Lip Service The Blog: The Rebound Race
How long should you wait before displaying that you’re in a new relationship after a breakup? Some people have an actual time frame answer but I say it has nothing to do with time and everything to do with WHO your ex is. To be more specific, how crazy he or she is. Some other very important factors include, how long you were together and why and how did the breakup happen.
The level of crazy is the primary factor for me because if you have really moved on and want to be happy with your new mate, it’s best to NOT throw it in your ex’s face. It’s not about sparing feelings, it’s about saving yourself the drama. People love to sabotage new situations because of their emotions. So many couples are so used to drama that sometimes they can’t wait to throw someone else in their ex’s face. I believe if you are even thinking like that then your new situation is not as genuine as you portray and payback is the force that is really driving you to be with the new person. I feel that to be unfair to your new guy or girl.

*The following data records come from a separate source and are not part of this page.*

(** * Synology download manager: directory browser and background loop

    A shallow embedding of [src/common/components/PathSelector.tsx] (the
    remote directory browser) and of the background script that follows it
    in the same source file (the context menu and the stored-state
    listener), with the properties of the specification that
    concern them.

    Conventions.
    - A JavaScript object used as a dictionary is a [gmap]; a [Set] is a
      [gset].
    - The per-path request counter is a JavaScript number that starts at 0
      and only ever grows by 1.  Such a number is an exact integer as long
      as it stays below 2^53, a number of requests no session reaches; it
      is modelled by [N].
    - Paths are the absolute paths the NAS reports (they start with a
      slash), so a path never names a property that an empty JavaScript
      object inherits.
    - [setState] is taken to change [this.state] at once.
    - An [async] function is cut at its [await]: the part before it runs
      when the function is called and leaves a request in flight, the part
      after it runs when the request resolves.
    - Calls to the platform (console, notifications, badge, timers) are
      recorded as a list of effects, in the order the code performs them. *)

From Stdlib Require Import ZArith NArith Ascii DecimalString DecimalNat.
From stdpp Require Import gmap strings list fin_maps.

#[local] Set Warnings "-register-all".
#[local] Open Scope string_scope.

(** ** The directory tree model *)

Module DirectoryTree.

(** The three states of a node's [children] field: the string
    ["unloaded"], an object carrying a [failureMessage], or an array of
    nodes. *)
Inductive DirectoryTreeFileChildren (A : Type) : Type :=
| Unloaded
| LoadingFailed (failureMessage : string)
| Loaded (files : list A).

Arguments Unloaded {A}.
Arguments LoadingFailed {A} failureMessage.
Arguments Loaded {A} files.

Inductive DirectoryTreeFile : Type :=
  mkFile {
    name : string;
    path : string;
    children : DirectoryTreeFileChildren DirectoryTreeFile
  }.

Abbreviation Children := (DirectoryTreeFileChildren DirectoryTreeFile).

(** Modelled from the spec: the predicates [isUnloadedChild],
    [isErrorChild] and [isLoadedChild] of [./DirectoryTree], which is not
    part of the sources at hand.  Section 4.1 makes them the three
    mutually exclusive, exhaustive tests on the variants. *)
Definition isUnloadedChild (c : Children) : bool :=
  match c with Unloaded => true | _ => false end.

Definition isErrorChild (c : Children) : bool :=
  match c with LoadingFailed _ => true | _ => false end.

Definition isLoadedChild (c : Children) : bool :=
  match c with Loaded _ => true | _ => false end.

(** Modelled from the spec: [recursivelyUpdateDirectoryTree] of
    [./DirectoryTree], which is not part of the sources at hand.
    Section 4.1: search the tree for the node whose path equals the
    target; replace that node's children; copy the ancestors; leave
    everything else, and a tree without the target, as it is. *)
Fixpoint recursivelyUpdateDirectoryTree
    (currentNode : DirectoryTreeFile) (target : string)
    (newChildren : Children) : DirectoryTreeFile :=
  match currentNode with
  | mkFile n p c =>
      if decide (p = target) then mkFile n p newChildren
      else
        match c with
        | Loaded files =>
            mkFile n p
              (Loaded (List.map
                 (fun f => recursivelyUpdateDirectoryTree f target newChildren)
                 files))
        | _ => currentNode
        end
  end.

(** The children of the first node, in depth-first order, whose path is
    [target]; [None] when the tree has no such node. *)
Fixpoint childrenAt (target : string) (node : DirectoryTreeFile)
    : option Children :=
  match node with
  | mkFile _ p c =>
      if decide (p = target) then Some c
      else
        match c with
        | Loaded files =>
            (fix first (l : list DirectoryTreeFile) : option Children :=
               match l with
               | [] => None
               | f :: l' =>
                   match childrenAt target f with
                   | Some r => Some r
                   | None => first l'
                   end
               end) files
        | _ => None
        end
  end.

End DirectoryTree.

(** ** The path selector component *)

Module PathSelector.
Import DirectoryTree.

Definition ROOT_PATH : string := "/".

(** The translators of [../apis/errors] and the type of connection
    failures of the API library: collaborators the component only calls. *)
Class ErrorMessages := {
  ConnectionFailure : Type;
  errorMessageFromConnectionFailure : ConnectionFailure → string;
  errorMessageFromCode : Z → string → string
}.

(** What a request to the API resolves to: a connection failure, a
    response with [success: false] and an error code, or a response with
    [success: true] and its data. *)
Inductive SynologyResponse `{ErrorMessages} (T : Type) : Type :=
| Failure (failure : ConnectionFailure)
| ErrorResponse (code : Z)
| SuccessResponse (data : T).

Arguments Failure {_ T} failure.
Arguments ErrorResponse {_ T} code.
Arguments SuccessResponse {_ T} data.

Record Share := { share_name : string; share_path : string }.
Record ListShareData := { shares : list Share }.
Record File := { file_name : string; file_path : string }.
Record ListData := { files : list File }.

Inductive ApiResponse `{ErrorMessages} : Type :=
| ListShareResponse (response : SynologyResponse ListShareData)
| ListResponse (response : SynologyResponse ListData).

(** An [ApiClient] instance is an object; only its identity matters to the
    component ([this.props.client !== nextProps.client]). *)
Definition ApiClient := nat.

(** A registration of the component's listener with a client's
    settings-change stream.  The function [onSettingsChange] returns
    stands for it: calling that function removes the registration. *)
Record Subscription := { sub_client : ApiClient; sub_token : nat }.

#[global] Instance Subscription_eq_dec : EqDecision Subscription.
Proof. solve_decision. Defined.

(** The two calls the component makes, with their arguments. *)
Inductive ApiCall :=
| list_share (client : ApiClient) (sort_by : string)
| list_ (client : ApiClient) (folder_path sort_by filetype : string).

(** A call in flight, with the version its caller stashed before the
    [await]. *)
Record Pending := { call : ApiCall; stashedRequestVersion : N }.

Definition pendingPath (p : Pending) : string :=
  match call p with
  | list_share _ _ => ROOT_PATH
  | list_ _ folder_path _ _ => folder_path
  end.

(** The fields of the component: [this.props.client], [this.state],
    [this.unsubscribeCallback] and [this.requestVersionByPath]. *)
Record Component := {
  props_client : ApiClient;
  directoryTree : DirectoryTreeFile;
  unsubscribeCallback : option Subscription;
  requestVersionByPath : gmap string N
}.

Definition setState (directoryTree' : DirectoryTreeFile) (c : Component)
    : Component :=
  {| props_client := props_client c;
     directoryTree := directoryTree';
     unsubscribeCallback := unsubscribeCallback c;
     requestVersionByPath := requestVersionByPath c |}.

Definition setRequestVersion (path : string) (v : N) (c : Component)
    : Component :=
  {| props_client := props_client c;
     directoryTree := directoryTree c;
     unsubscribeCallback := unsubscribeCallback c;
     requestVersionByPath := <[path := v]> (requestVersionByPath c) |}.

Definition setUnsubscribeCallback (cb : option Subscription) (c : Component)
    : Component :=
  {| props_client := props_client c;
     directoryTree := directoryTree c;
     unsubscribeCallback := cb;
     requestVersionByPath := requestVersionByPath c |}.

Definition setProps (client : ApiClient) (c : Component) : Component :=
  {| props_client := client;
     directoryTree := directoryTree c;
     unsubscribeCallback := unsubscribeCallback c;
     requestVersionByPath := requestVersionByPath c |}.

If you care at all about how you look or what your ex thinks then depending on how long the relationship was plays a factor also. If you’ve been in a relationship for years and you are displaying a new relationship within a month, of course it’s going to look like you were cheating, even if you weren’t. In your ex’s mind they probably think you forgot how to date anyway so WHERE did this new person come from? Like I said, depending on if you care at all or not.
WHY did you and your ex break up is a very important factor in how spiteful you want to be afterward. Were you the victim, villain or was it a calm, mutual separation? I would say there’s usually a victim and a villain in most cases. The victim usually hopes and wishes to find someone fast to throw up online but his or her conscience is usually too great to do so. Meanwhile, people love to be wrong and strong so the villain just keeps being a villain and flaunts anyone and everyone they can. Some of the craziest people flaunt other people around as a tactic to get the ex to come running back to them. That’s works sometimes for the toxic love.
I think the primary things you should ask yourself when posting your new connection online are:
“Why am I REALLY doing this?”
“Who am I REALLY doing this for?”
“How many bodies does the internet have on me so far?”
“Is there hope of getting back with my ex?”
“Will there be drama and do I want it?”